BEGIN INPUT DATA
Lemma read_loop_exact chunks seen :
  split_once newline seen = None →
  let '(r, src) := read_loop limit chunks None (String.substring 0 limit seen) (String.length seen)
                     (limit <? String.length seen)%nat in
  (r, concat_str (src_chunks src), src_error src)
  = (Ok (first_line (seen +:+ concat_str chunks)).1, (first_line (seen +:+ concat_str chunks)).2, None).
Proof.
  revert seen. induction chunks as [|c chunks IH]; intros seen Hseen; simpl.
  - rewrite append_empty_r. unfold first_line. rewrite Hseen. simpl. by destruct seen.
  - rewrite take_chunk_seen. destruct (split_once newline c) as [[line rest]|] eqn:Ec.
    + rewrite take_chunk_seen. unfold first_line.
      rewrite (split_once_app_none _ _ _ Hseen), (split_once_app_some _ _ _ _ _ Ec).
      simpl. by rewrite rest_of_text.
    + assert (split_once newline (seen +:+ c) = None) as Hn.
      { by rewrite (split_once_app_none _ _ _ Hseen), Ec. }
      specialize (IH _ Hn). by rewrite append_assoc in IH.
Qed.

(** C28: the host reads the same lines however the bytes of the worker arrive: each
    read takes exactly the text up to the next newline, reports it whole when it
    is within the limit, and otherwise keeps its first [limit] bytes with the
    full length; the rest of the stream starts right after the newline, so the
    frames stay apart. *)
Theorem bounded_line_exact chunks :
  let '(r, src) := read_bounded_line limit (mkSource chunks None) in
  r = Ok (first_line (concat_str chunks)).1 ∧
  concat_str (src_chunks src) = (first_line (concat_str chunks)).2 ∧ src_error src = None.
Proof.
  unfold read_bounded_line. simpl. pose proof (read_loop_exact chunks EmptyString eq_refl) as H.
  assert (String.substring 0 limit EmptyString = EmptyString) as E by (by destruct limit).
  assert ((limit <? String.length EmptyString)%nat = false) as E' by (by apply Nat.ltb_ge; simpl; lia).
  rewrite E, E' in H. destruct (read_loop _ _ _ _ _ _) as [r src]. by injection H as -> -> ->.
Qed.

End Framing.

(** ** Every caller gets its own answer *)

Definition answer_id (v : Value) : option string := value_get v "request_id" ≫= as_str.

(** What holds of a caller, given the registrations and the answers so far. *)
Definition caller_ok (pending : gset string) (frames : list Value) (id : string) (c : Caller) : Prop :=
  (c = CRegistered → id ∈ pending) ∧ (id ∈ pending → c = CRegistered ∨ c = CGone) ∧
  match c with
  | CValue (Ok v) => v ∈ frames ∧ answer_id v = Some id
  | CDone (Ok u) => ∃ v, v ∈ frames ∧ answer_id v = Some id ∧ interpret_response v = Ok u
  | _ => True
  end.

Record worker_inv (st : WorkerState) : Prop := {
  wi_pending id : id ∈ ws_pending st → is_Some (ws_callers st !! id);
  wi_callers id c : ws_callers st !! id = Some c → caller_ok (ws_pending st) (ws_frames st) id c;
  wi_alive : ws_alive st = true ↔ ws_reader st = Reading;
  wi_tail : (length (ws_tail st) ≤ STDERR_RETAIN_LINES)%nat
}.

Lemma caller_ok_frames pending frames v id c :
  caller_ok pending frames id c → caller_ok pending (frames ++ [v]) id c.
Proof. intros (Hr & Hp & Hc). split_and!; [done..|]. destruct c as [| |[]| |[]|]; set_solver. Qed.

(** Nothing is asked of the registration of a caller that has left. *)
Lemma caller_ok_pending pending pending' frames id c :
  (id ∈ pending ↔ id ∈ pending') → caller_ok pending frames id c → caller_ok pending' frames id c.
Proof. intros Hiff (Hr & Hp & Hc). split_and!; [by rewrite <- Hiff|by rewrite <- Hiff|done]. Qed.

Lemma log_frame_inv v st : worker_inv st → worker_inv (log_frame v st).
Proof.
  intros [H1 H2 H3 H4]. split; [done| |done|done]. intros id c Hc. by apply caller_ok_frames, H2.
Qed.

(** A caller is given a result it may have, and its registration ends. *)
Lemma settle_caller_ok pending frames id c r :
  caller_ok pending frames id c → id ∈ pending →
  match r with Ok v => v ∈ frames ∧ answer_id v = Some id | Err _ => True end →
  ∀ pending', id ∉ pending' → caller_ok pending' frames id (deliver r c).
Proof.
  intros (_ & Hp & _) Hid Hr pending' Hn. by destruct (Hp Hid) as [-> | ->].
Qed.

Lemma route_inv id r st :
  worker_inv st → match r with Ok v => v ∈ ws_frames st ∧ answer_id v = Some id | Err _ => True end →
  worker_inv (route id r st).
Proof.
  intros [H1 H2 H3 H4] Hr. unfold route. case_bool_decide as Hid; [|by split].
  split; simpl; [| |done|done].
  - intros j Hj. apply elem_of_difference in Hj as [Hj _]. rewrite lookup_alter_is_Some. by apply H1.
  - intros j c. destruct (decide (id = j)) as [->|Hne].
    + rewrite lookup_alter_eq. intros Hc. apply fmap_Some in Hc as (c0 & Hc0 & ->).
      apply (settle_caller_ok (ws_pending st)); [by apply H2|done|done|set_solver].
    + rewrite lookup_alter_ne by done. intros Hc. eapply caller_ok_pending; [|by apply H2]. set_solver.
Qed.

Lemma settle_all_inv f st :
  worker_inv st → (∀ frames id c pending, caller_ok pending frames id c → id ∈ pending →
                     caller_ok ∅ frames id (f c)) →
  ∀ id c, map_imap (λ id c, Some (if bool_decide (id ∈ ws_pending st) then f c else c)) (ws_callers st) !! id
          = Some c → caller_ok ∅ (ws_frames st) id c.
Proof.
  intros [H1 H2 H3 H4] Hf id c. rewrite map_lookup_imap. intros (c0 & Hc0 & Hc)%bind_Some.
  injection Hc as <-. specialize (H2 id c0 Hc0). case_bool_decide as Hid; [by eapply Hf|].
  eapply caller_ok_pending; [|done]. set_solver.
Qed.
END INPUT DATA
EXERCISE:
Leave out every line after the one with "- rewrite take_chunk_seen.". Reproduce the material above exactly from its first line through that line.

COMPLETED EXERCISE:
Lemma read_loop_exact chunks seen :
  split_once newline seen = None →
  let '(r, src) := read_loop limit chunks None (String.substring 0 limit seen) (String.length seen)
                     (limit <? String.length seen)%nat in
  (r, concat_str (src_chunks src), src_error src)
  = (Ok (first_line (seen +:+ concat_str chunks)).1, (first_line (seen +:+ concat_str chunks)).2, None).
Proof.
  revert seen. induction chunks as [|c chunks IH]; intros seen Hseen; simpl.
  - rewrite append_empty_r. unfold first_line. rewrite Hseen. simpl. by destruct seen.
  - rewrite take_chunk_seen. destruct (split_once newline c) as [[line rest]|] eqn:Ec.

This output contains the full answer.